Given the nonlinear characteristic of the relationship between the two variables, a power regression model was tested and determined to be the best fit when compared with several other high-order regression models, with the equation
using the natural log of both variables. The resulting model was
TGR = 11,049 × mUIC−1.63.
The equation was then used to generate hypothetical national TGR values for 2019 based on current MUIC data for school-age children. This conversion of MUIC to TGR enables a comparison of baseline TGR with the modeled predicted TGR for 2019. Based on the calculated values, TGR 1993 and modeled TGR 2019 were compared for 139 countries, and using the logic model shown in Supplementary Table S1, the potential changes in iodine status and benefits realized between 1993 and 2019 were estimated. Individual parameters for 139 countries were merged into projections for WHO regions. The key outputs from the analysis included:
Percentage change in TGR prevalence, taken as surrogate indicator for clinical IDDs.
Cost of Doing Nothing Scenario, derived from applying 1993 TGR to the 2019 population, the number of IDD cases in 2019 in the absence of salt iodization (if TGR 2019 remained at 1993 levels).
Number of prevented cases, based on the difference between cost of Doing Nothing Scenario and estimated 2019 cases.

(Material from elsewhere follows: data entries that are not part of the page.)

(** Rolling forward over a block. *)
Lemma RollforwardBlock_between q p s s' c n :
  connected q p s s' -> okc c -> between (st c) s n ->
  exists c', RollforwardBlock BlockHash TxHash fRegTest params files h p c = Some (c', true)
    /\ okc c' /\ between (st c') s' n /\ same_sapling (st c') (st c).
Proof.
  intros X C B.
  destruct X as [q p b prev hb hp block cb l u us s s1 newrt s' Hp Hq Hprev Hh Eb Ep Np Er El Hcb A Hf Eu E1 E2 E3 E4 E5 E6].
  unfold RollforwardBlock. rewrite Hp. cbn [mbind option_bind]. rewrite Eb. cbn [mbind option_bind]. rewrite Er, El.
  destruct (rollforward_txs_between _ _ _ _ _ c n A C B) as (c1 & -> & C1 & B1 & P1). cbn [mbind option_bind]. exists c1. split_and!; [done..| |done].
  intros o. destruct (B1 o) as [B2|]; [left|by right]. rewrite B2, E6. by destruct (decide _).
Qed.

(** ** The two loops *)

(** The blocks after [q] up to [p]. *)
Inductive branch (q : ptr) : ptr -> UtxoState -> UtxoState -> Prop :=
| branch_here s s' : s ≡ s' -> branch q q s s'
| branch_next p r s s1 s2 : branch q p s s1 -> connected p r s1 s2 -> branch q r s s2.

Lemma branch_wf q p s s' : branch q p s s' -> utxo_wf s -> utxo_wf s'.
Proof. induction 1 as [s s' E|]; intros Wf; [by eapply utxo_wf_equiv|]. eapply connected_wf; eauto. Qed.

Lemma connected_height q p s s' bq : connected q p s s' -> h !! q = Some bq ->
  exists b, h !! p = Some b /\ pprev b = Some q /\ nHeight b = nHeight bq + 1.
Proof.
  intros [] Hq. match goal with Hp : h !! ?p = Some ?b, Hpp : pprev ?b = Some _ |- _ => exists b; pose proof (wf_prev _ _ _ (WF p b Hp)) as P; rewrite Hpp in P end.
  destruct P as (c & Hc & E). split_and!; [done..|]. congruence.
Qed.

Lemma branch_height q p s s' bq : branch q p s s' -> h !! q = Some bq -> exists b, h !! p = Some b /\ nHeight bq <= nHeight b.
Proof.
  intros X Hq. induction X as [|p r s s1 s2 X (b & Hb & Hle) Y]; [exists bq; split; [done|lia]|].
  destruct (connected_height _ _ _ _ _ Y Hb) as (b' & Hb' & _ & E). exists b'. split; [done|lia].
Qed.
(** The transaction that is signed for input [n]: its script is the code, the other scripts
    are empty. *)
Definition signing_input (code : CScript) (n i : nat) (x : CTxIn) : CTxIn := mkCTxIn (prevout x) (if decide (i = n) then code else []) (nSequence x).
Definition signing_tx (tx : CTransaction) (code : CScript) (n : nat) : CTransaction :=
  mkCTransaction (tx_nVersion tx) (nType tx) (imap (signing_input code n) (vin tx)) (vout tx) (nLockTime tx) (sapData tx) (extraPayload tx).

Lemma flat_map_imap {A B C} (f : B -> list C) (g : nat -> A -> B) l : flat_map f (imap g l) = concat (imap (fun i x => f (g i x)) l).
Proof. rewrite flat_map_concat_map. change (map f (imap g l)) with (f <$> imap g l). by rewrite fmap_imap. Qed.

Lemma concat_imap {A B} (f : A -> list B) l : concat (imap (fun _ => f) l) = flat_map f l.
Proof. change (imap (fun _ => f) l) with (imap (const f) l). by rewrite imap_const, flat_map_concat_map. Qed.

Lemma SigSerialize_all tx code n t :
  readable (length code) code = true -> isSaplingVersion tx = false -> (n < length (vin tx))%nat -> Z.of_nat (length (vin tx)) < NOT_AN_INPUT ->
  t = SIGHASH_ALL -> SigSerialize (sig_serializer tx code (Z.of_nat n) t) = Some (Serialize CTransaction_codec (signing_tx tx (without_separators code) n)).
Proof.
  intros Hp Hv Hn Hl ->. unfold SigSerialize. cbv zeta. change (fAnyoneCanPay (sig_serializer _ _ _ _)) with false.
  change (fHashNone (sig_serializer _ _ _ _)) with false. change (fHashSingle (sig_serializer _ _ _ _)) with false. cbv iota. cbn [sig_serializer txTo].
  rewrite (serialize_all_imap (vin tx) _ (fun i x => Serialize CTxIn_codec (signing_input (without_separators code) n i x))).
  2:{ intros i x Hx. unfold SerializeInput. cbv zeta. change (fAnyoneCanPay (sig_serializer _ _ _ _)) with false. cbv iota. cbn [sig_serializer txTo nIn scriptCode].
      rewrite Nat2Z.id, Hx. cbn [mbind option_bind]. apply lookup_lt_Some in Hx as Hi. destruct (Z.eqb_spec (Z.of_nat i) NOT_AN_INPUT); [lia|]. f_equal.
      cbn [Serialize CTxIn_codec via pair_codec and_then fst snd signing_input prevout scriptSig nSequence]. destruct (Z.eqb_spec (Z.of_nat i) (Z.of_nat n)) as [E|E].
      - rewrite decide_True by lia. cbn [negb andb]. by rewrite SerializeScriptCode_readable.
      - rewrite decide_False by lia. done. }
  cbn [mbind option_bind].
  rewrite (serialize_all_imap (vout tx) _ (fun _ x => Serialize CTxOut_codec x)).
  2:{ intros i x Hx. unfold SerializeOutput. change (fHashSingle (sig_serializer _ _ _ _)) with false. cbn [andb sig_serializer txTo]. rewrite Nat2Z.id, Hx. done. }
  cbn [mbind option_bind]. f_equal. unfold isSaplingVersion in Hv.
  cbn [Serialize CTransaction_codec via pair_codec and_then vector_codec fst snd signing_tx tx_nVersion nType vin vout nLockTime sapData extraPayload].
  rewrite Hv, flat_map_imap, length_imap, concat_imap. cbn [andb field_if absent Serialize]. rewrite !app_nil_r, <- !app_assoc. done.
Qed.
(* ===== verification/InterpreterProofs.v ===== *)
(** * The script interpreter: evaluation of the standard scripts, matching of signatures,
    and what no script can make the interpreter do *)

From S2P Require Import Prelude Bytes ArithUint Primitives Script ScriptTheorems Coins Compressor Connect Interpreter Standard.

(** ** Monad *)

Lemma bind_done {A B} (m : outcome A) (f : A -> outcome B) y : (x ← m; f x) = Done y -> exists x, m = Done x /\ f x = Done y.
Proof. destruct m; cbn; [eauto|done..]. Qed.

Lemma bind_defined {A B} (m : outcome A) (f : A -> outcome B) :
  m <> Undefined -> (forall x, m = Done x -> f x <> Undefined) -> (x ← m; f x) <> Undefined.
Proof. destruct m; cbn; auto. Qed.

Lemma fail_if_false (b : bool) e : b = false -> fail_if b e = Done tt.
Proof. by intros ->. Qed.

(** ** One instruction *)

Section machine.
Context (RIPEMD160 SHA1 SHA256 : list Z -> list Z) (CheckLowS : list Z -> bool).
Context (checker : BaseSignatureChecker) (sigversion : SigVersion) (flags : Z).
Abbreviation execute := (execute RIPEMD160 SHA1 SHA256 CheckLowS checker sigversion flags).
Abbreviation eval_step := (eval_step RIPEMD160 SHA1 SHA256 CheckLowS checker sigversion flags).
Abbreviation eval_loop := (eval_loop RIPEMD160 SHA1 SHA256 CheckLowS checker sigversion flags).
Abbreviation EvalScript := (EvalScript RIPEMD160 SHA1 SHA256 CheckLowS checker sigversion flags).
Abbreviation VerifyScript := (VerifyScript RIPEMD160 SHA1 SHA256 CheckLowS checker sigversion flags).
Abbreviation CHash160 := (CHash160 RIPEMD160 SHA256).
Abbreviation CheckSignatureEncoding := (CheckSignatureEncoding CheckLowS).

Lemma loop_op f script opcode pc m :
  OP_PUSHDATA4 < opcode ->
  eval_loop (S f) script (opcode :: pc) m = (m ← eval_step script pc opcode [] m; eval_loop f script pc m).
Proof.
  intros H. cbn [Interpreter.eval_loop GetOp2]. destruct (Z.leb_spec opcode OP_PUSHDATA4); [lia|done].
Qed.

The data requirements to drive the consequence modeling were based on the following parameters and assumptions:
Median earning: National Gross National Income (GNI) per capita from World Bank and estimated wage share (%) taken from a recent analysis at Institute for Development Policy and Management (IDPM) at University of Manchester (20).
Labor force participation rates are taken from World Bank statistics (21).
Average work life is estimated as the difference between WHO Healthy Life Expectancy and 15 years of age, when work life is projected to commence (22).
For a child born in 2019, earnings are not projected to begin until 2030 and will stretch decades into the future. Net present value (NPV) is used to define future value in current currency by applying an interest rate of 3% discount rate, commonly used public health analyses (23).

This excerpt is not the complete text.